In 1889, Laurie was jilted by his fiancee after a scandal over money stolen from his work place.
But he was never charged over the incident as his family repaid the cash.
He went in search of the woman at the favourite Clyde coast summer holiday resort, Rothesay, on the Island of Bute.
Failing to find his fiancee, and short of funds, he met up with an English tourist, Edwin Robert Rose, and they decided to take a trip to Arran.
While there, they climbed Goat Fell.
But Laurie descended alone and was later seen wearing his climbing companion's distinctive hat.
Listed missing by relatives, Rose's body was eventually found in a gully below Goat Fell and following an exhaustive search Laurie was caught and tried for murder.
Witnesses claimed to have seen Rose at different times on the fateful day, discrediting Laurie's version of events and he was convicted and sentenced to death.

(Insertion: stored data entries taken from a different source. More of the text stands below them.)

(* ===== verification/EventBus.v ===== *)
(** * The event bus ([platform/src/event_bus])

    [EventBus] is the record of the bus's four collections; every operation of
    [bus.rs] is a function from the bus to its result and the new bus, in [ST]
    where it draws an identifier or reads the clock. The order in which
    [publish] walks the subscriptions is the one of [HashOrder]. *)

From S2P Require Import Prelude Collections RustStr Effects Contracts Topics.

#[local] Open Scope string_scope.
#[local] Open Scope N_scope.

(* ------------------------------------------------------------------ *)
(** ** [message.rs] *)

(* [event_bus/message.rs] RetryPolicy *)
Record RetryPolicy := mkRetryPolicy {
  max_attempts : N;
  backoff_millis : N;
  route_to_dead_letter : bool
}.
#[export] Instance RetryPolicy_eq_dec : EqDecision RetryPolicy.
Proof. solve_decision. Defined.

(* [event_bus/message.rs] RetryPolicy::no_retry *)
Definition no_retry : RetryPolicy := mkRetryPolicy 1 0 true.
(* [event_bus/message.rs] Default for RetryPolicy::default *)
Definition RetryPolicy_default : RetryPolicy := mkRetryPolicy 3 250 true.

(* [event_bus/message.rs] OrderingMetadata *)
Record OrderingMetadata := mkOrdering {
  ord_trace_id : TraceId;
  ord_producer_plugin : PluginId;
  ord_producer_stream : option string;
  ord_sequence : option N
}.

(* [event_bus/message.rs] OrderingMetadata::from_envelope *)
Definition from_envelope `{Externals} (e : EventEnvelope) (stream : option string)
    : OrderingMetadata :=
  mkOrdering (Envelope.trace_id e) (Envelope.producer_plugin e) stream None.

(* [event_bus/message.rs] PublishOptions *)
Record PublishOptions := mkPublishOptions {
  opt_priority_lane : option PriorityLane;
  opt_retry_policy : RetryPolicy;
  opt_producer_stream : option string;
  opt_sequence : option N;
  opt_redacted_payload_summary : string;
  validate_schema : bool
}.

(* [event_bus/message.rs] PublishOptions::new *)
Definition PublishOptions_new (summary : string) : PublishOptions :=
  mkPublishOptions None RetryPolicy_default None None summary true.

(* [event_bus/message.rs] BusEvent *)
Record BusEvent `{Externals} := mkBusEvent {
  ev_topic : TopicName;
  envelope : EventEnvelope;
  priority_lane : PriorityLane;
  ordering : OrderingMetadata;
  redacted_payload_summary : string;
  published_at : Timestamp
}.

(* [event_bus/message.rs] BusEvent::new *)
Definition BusEvent_new `{Externals} (topic : TopicName) (e : EventEnvelope)
    (lane : PriorityLane) (options : PublishOptions) : ST BusEvent :=
  let ord := from_envelope e (opt_producer_stream options) in
  let ord := mkOrdering (ord_trace_id ord) (ord_producer_plugin ord)
               (ord_producer_stream ord) (opt_sequence options) in
  let$ t := now in
  st_ret (mkBusEvent _ topic e lane ord (opt_redacted_payload_summary options) t).

(* [event_bus/message.rs] BusEvent::is_drop_allowed *)
Definition is_drop_allowed `{Externals} (e : BusEvent) : bool :=
  can_drop_under_pressure (priority_lane e).

(* [event_bus/message.rs] EventDelivery *)
Record EventDelivery `{Externals} := mkDelivery {
  dlv_subscription_id : SubscriptionId;
  dlv_event : BusEvent;
  dlv_attempt : N;
  idempotency_key : string
}.

(* [event_bus/message.rs] EventDelivery::event_id *)
Definition delivery_event_id `{Externals} (d : EventDelivery) : EventId :=
  Envelope.event_id (envelope (dlv_event d)).

(* ------------------------------------------------------------------ *)
(** ** [dead_letter.rs] *)

(* [event_bus/dead_letter.rs] DeadLetterReason *)
Inductive DeadLetterReason :=
  | SchemaValidationFailed | PrivacyPolicyViolation | PermissionDenied
  | PluginTimeout | PluginError | StorageWriteFailed
  | UnsupportedContractVersion | QueueOverflow | HandlerError | NoSubscription.

(* [event_bus/dead_letter.rs] DeadLetterReason::as_error_code *)
Definition as_error_code (r : DeadLetterReason) : string :=
  match r with
  | SchemaValidationFailed => "schema_validation_failed"
  | PrivacyPolicyViolation => "privacy_policy_violation"
  | PermissionDenied => "permission_denied"
  | PluginTimeout => "plugin_timeout"
  | PluginError => "plugin_error"
  | StorageWriteFailed => "storage_write_failed"
  | UnsupportedContractVersion => "unsupported_contract_version"
  | QueueOverflow => "queue_overflow"
  | HandlerError => "handler_error"
  | NoSubscription => "no_subscription"
  end.

(* [event_bus/dead_letter.rs] DeadLetterRecord *)
Record DeadLetterRecord := mkDeadLetter {
  dead_letter_id : DeadLetterId;
  source_topic : TopicName;
  dl_event_id : EventId;
  dl_event_type : EventType;
  dl_schema_version : SchemaVersion;
  dl_producer_plugin : PluginId;
  error_code : string;
  error_summary_redacted : string;
  dl_trace_id : TraceId;
  dl_timestamp : Timestamp;
  dl_redacted_payload_summary : string;
  dl_subscription_id : option SubscriptionId;
  dl_attempt : N
}.

(* [event_bus/message.rs] EventHandlerResult *)
Inductive EventHandlerResult :=
  | Ack
  | Retry (error_summary : string)
  | DeadLetter (reason : DeadLetterReason) (error_summary : string).

(* ------------------------------------------------------------------ *)
(** ** [subscription.rs] *)

(* [event_bus/subscription.rs] EventRoute *)
Record EventRoute := mkRoute {
  route_source_topic : TopicName;
  consumer_name : string;
  accepted_priorities : list PriorityLane;
  require_schema_match : bool
}.

(* [event_bus/subscription.rs] SubscriptionError *)
Inductive SubscriptionError := EmptyConsumerName.

(* [event_bus/subscription.rs] EventRoute::new *)
Definition EventRoute_new (source : TopicName) (consumer : string)
    : result EventRoute SubscriptionError :=
  if blank consumer then Err EmptyConsumerName
  else Ok (mkRoute source consumer [] true).

(* [event_bus/subscription.rs] EventRoute::accepts *)
Definition accepts (r : EventRoute) (lane : PriorityLane) : bool :=
  bool_decide (accepted_priorities r = []) || bool_decide (lane ∈ accepted_priorities r).

(* [event_bus/subscription.rs] Subscription *)
Record Subscription := mkSubscription {
  subscription_id : SubscriptionId;
  route : EventRoute;
  retry_policy : RetryPolicy;
  queue_capacity : N;
  active : bool;
  idempotency_required : bool
}.

(* [event_bus/subscription.rs] Subscription::new *)
Definition Subscription_new (r : EventRoute) : ST Subscription :=
  let$ id := new_v4 in
  st_ret (mkSubscription id r RetryPolicy_default 1024 true true).

(* [event_bus/subscription.rs] Subscription::with_queue_capacity *)
Definition with_queue_capacity (s : Subscription) (capacity : N) : Subscription :=
  mkSubscription (subscription_id s) (route s) (retry_policy s) (N.max capacity 1)
    (active s) (idempotency_required s).

(* [event_bus/subscription.rs] Subscription::with_retry_policy *)
Definition with_retry_policy (s : Subscription) (p : RetryPolicy) : Subscription :=
  mkSubscription (subscription_id s) (route s) p (queue_capacity s)
    (active s) (idempotency_required s).

(* ------------------------------------------------------------------ *)
(** ** [bus.rs]: state *)

(* [event_bus/bus.rs] QueuedDelivery *)
Record QueuedDelivery `{Externals} := mkQueued { event : BusEvent; attempt : N }.

(* [event_bus/bus.rs] PublishReport *)
Record PublishReport := mkReport {
  report_topic : TopicName;
  matched_subscriptions : N;
  enqueued : N;
  dropped : N;
  rejected : N;
  dead_letter_ids : list DeadLetterId
}.

(* [event_bus/bus.rs] EventBusError *)
Inductive EventBusError :=
  | TopicNotRegistered (t : TopicName)
  | SubscriptionNotRegistered (s : SubscriptionId)
  | SchemaMismatch (t : TopicName) (expected_major actual_major : N)
  | ProtectedDeliveryRejected (t : TopicName).

(* [event_bus/bus.rs] EventBus *)
Record EventBus `{Externals} := mkBus {
  topics : gmap TopicName Topic;
  subscriptions : gmap SubscriptionId Subscription;
  queues : gmap SubscriptionId (list QueuedDelivery);
  dead_letters : list DeadLetterRecord
}.

(* [event_bus/bus.rs] EnqueueOutcome *)
Inductive EnqueueOutcome :=
  | Enqueued
  | Dropped (id : DeadLetterId)
  | Rejected (id : DeadLetterId).

Section bus.
Context `{Externals} `{HashOrder}.

Definition with_queue (b : EventBus) (id : SubscriptionId) (q : list QueuedDelivery) : EventBus :=
  mkBus _ (topics b) (subscriptions b) (<[id := q]> (queues b)) (dead_letters b).
Definition push_dead_letter (b : EventBus) (r : DeadLetterRecord) : EventBus :=
  mkBus _ (topics b) (subscriptions b) (queues b) (dead_letters b ++ [r]).

(* [event_bus/bus.rs] EventBus::new *)
Definition new : EventBus := mkBus _ ∅ ∅ ∅ [].

(* [event_bus/bus.rs] EventBus::register_topic *)
Definition register_topic (b : EventBus) (t : Topic) : EventBus :=
  mkBus _ (<[topic_name t := t]> (topics b)) (subscriptions b) (queues b) (dead_letters b).

(* [event_bus/bus.rs] EventBus::with_core_topics *)
Definition with_core_topics : option EventBus :=
  ts ← core_v1_topics; Some (foldl register_topic new ts).

(* [event_bus/bus.rs:92-94] EventBus::topic *)
Definition get_topic (b : EventBus) (name : TopicName) : option Topic := topics b !! name.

However, Laurie's sanity was very much in question resulting in his sentence being commuted to life.
Rather than being sent to a state hospital for the criminally insane he was to spend much of the rest of his life in one of Scotland's toughest prisons at Peterhead.
He was eventually transferred to Perth Prison where he died in 1930, having served 40 years and 11 months, the longest period anyone has ever been incarcerated in Scotland.